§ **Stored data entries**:
(** ** Keys *)

Definition explicit_curve_field_bits (seq_value : bytes) : option Z :=
  let next it := match BerTlvIter_next it with (Some (Ok t), rest) => Some (t, rest) | _ => None end in
  '(_, it) ← next seq_value;
  '(field_id, _) ← next it;
  if negb (any_tag field_id =? Sequence_TAG) then None
  else
    '(_, fit) ← next (any_value field_id);
    '(prime, _) ← next fit;
    if negb (any_tag prime =? Integer_TAG) then None
    else
      let bs := default (any_value prime) (strip_prefix [0] (any_value prime)) in
      first ← head bs;
      bit_count bs (leading_zeros first).

Section keys.
Context `{DerCrate} `{ConstOid}.

(** An INTEGER without its sign octet. *)
Definition magnitude (reader : bytes) : option (bytes * bytes) :=
  '(any, rest) ← next_any reader;
  if negb (bool_decide (ar_tag any = Tag_Integer)) then None
  else Some (match ar_value any with
             | b :: (_ :: _) as r => if b =? 0 then tail (ar_value any) else ar_value any
             | whole => whole
             end, rest).
Definition rsa_public_key_parts (der : bytes) : option (bytes * bytes) :=
  sequence ← AnyRef_from_der der;
  if negb (bool_decide (ar_tag sequence = Tag_Sequence)) then None
  else
    reader ← SliceReader_new (ar_value sequence);
    '(modulus, reader) ← magnitude reader;
    '(exponent, _) ← magnitude reader;
    Some (modulus, exponent).

Definition extract_rsa_public_key (spki_der : bytes) : option RsaPublicKey :=
  info ← SubjectPublicKeyInfoRef_from_der spki_der;
  if negb (bool_decide (spki_algorithm_oid info = Oid_as_bytes RSA_ENCRYPTION)) then None
  else
    '(modulus_bytes, exponent_bytes) ← rsa_public_key_parts (spki_raw_bytes info);
    modulus ← result_ok (RsaModulus_try_from_pkcs1 modulus_bytes);
    exponent ← result_ok (RsaPublicExponent_try_from_pkcs1 exponent_bytes);
    Some (mkRsaPublicKey modulus exponent).

Definition curve_of_oid (oid : bytes) : EcCurve :=
  if bool_decide (oid = Oid_as_bytes SECP256R1) then Secp256r1
  else if bool_decide (oid = Oid_as_bytes SECP384R1) then Secp384r1
  else if bool_decide (oid = Oid_as_bytes BRAINPOOL_P256R1) then BrainpoolP256r1
  else if bool_decide (oid = Oid_as_bytes BRAINPOOL_P384R1) then BrainpoolP384r1
  else Curve_Other.
Definition PublicKeyAlgorithm_from_spki (info : SubjectPublicKeyInfoRef) : option PublicKeyAlgorithm :=
  if bool_decide (spki_algorithm_oid info = Oid_as_bytes RSA_ENCRYPTION) then
    '(magnitude, _) ← rsa_public_key_parts (spki_raw_bytes info);
    first ← head magnitude;
    modulus_bits ← bit_count magnitude (leading_zeros first);
    Some (Pka_Rsa modulus_bits)
  else if bool_decide (spki_algorithm_oid info = Oid_as_bytes EC_PUBLIC_KEY) then
    params ← spki_parameters info;
    match decode_as_oid params with
    | Some curve_oid => Some (Pka_Ec (curve_of_oid curve_oid))
    | None => Some (Pka_EcExplicit (default 0 (explicit_curve_field_bits (ar_value params))))
    end
  else Some Pka_Other.
Definition parse_subject_public_key_info (spki_der : bytes) : option PublicKeyAlgorithm :=
  info ← SubjectPublicKeyInfoRef_from_der spki_der; PublicKeyAlgorithm_from_spki info.

Record SpkiDer := mkSpkiDer { SpkiDer_as_der : bytes; SpkiDer_algorithm : PublicKeyAlgorithm; SpkiDer_bits : bytes }.
Definition SpkiDer_try_from (der : bytes) : result X509Error SpkiDer :=
  let? info := ok_or (SubjectPublicKeyInfoRef_from_der der) (X509_UnexpectedStructure "malformed SubjectPublicKeyInfo") in
  let? algorithm := ok_or (PublicKeyAlgorithm_from_spki info) (X509_UnexpectedStructure "malformed SubjectPublicKeyInfo") in
  Ok (mkSpkiDer der algorithm (spki_raw_bytes info)).
Definition SpkiDer_ec_public_key_point (s : SpkiDer) : option Sec1UncompressedPoint := result_ok (Sec1_from_bytes (SpkiDer_bits s)).
End keys.

(** ** The certificate *)

Record Certificate := mkCertificate {
  cert_raw_der : bytes;
  cert_tbs_der : bytes;
  cert_serial_der : bytes;
  cert_issuer : Name;
  cert_subject : Name;
  cert_not_before : DerDateTime;
  cert_not_after : DerDateTime;
  cert_spki : SpkiDer;
  cert_extensions : option bytes;
  cert_signature_alg_oid : Oid;
  cert_signature_bits : bytes;
}.
Definition Certificate_serial (c : Certificate) : CertSerial := mkCertSerial (cert_serial_der c).

Definition VERSION_TAG : DerTag := Tag_ContextSpecific true 0.
Definition EXTENSIONS_TAG : DerTag := Tag_ContextSpecific true 3.

Section certificate.
Context `{DerCrate} `{ConstOid}.

(** [reader.tlv_bytes().map_err(..)?]. *)
Definition take_tlv (context : string) (reader : bytes) : result X509Error (bytes * bytes) :=
  ok_or (SliceReader_tlv_bytes reader) (X509_UnexpectedStructure context).
Definition as_any (context : string) (bs : bytes) : result X509Error AnyRef :=
  ok_or (AnyRef_from_der bs) (X509_UnexpectedStructure context).
Definition open_reader (context : string) (bs : bytes) : result X509Error bytes :=
  ok_or (SliceReader_new bs) (X509_UnexpectedStructure context).

(** The fields after the key: the last [3] holds the extensions. *)
Fixpoint trailing_fields (items : list (option bytes)) (extensions : option bytes) : result X509Error (option bytes) :=
  match items with
  | [] => Ok extensions
  | item :: items =>
      let? t := ok_or item (X509_UnexpectedStructure "TBS trailing field") in
      let? child := as_any "TBS trailing field" t in
      if bool_decide (ar_tag child = EXTENSIONS_TAG) then
        let? inner_seq := as_any "extensions not SEQUENCE" (ar_value child) in
        trailing_fields items (Some (ar_value inner_seq))
      else trailing_fields items extensions
  end.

§ **WORK INSTRUCTIONS**: Lines holding the word "string" are the answer; copy each one from the records above.

§ **SOLUTION**:
Definition take_tlv (context : string) (reader : bytes) : result X509Error (bytes * bytes) :=
Definition as_any (context : string) (bs : bytes) : result X509Error AnyRef :=
Definition open_reader (context : string) (bs : bytes) : result X509Error bytes :=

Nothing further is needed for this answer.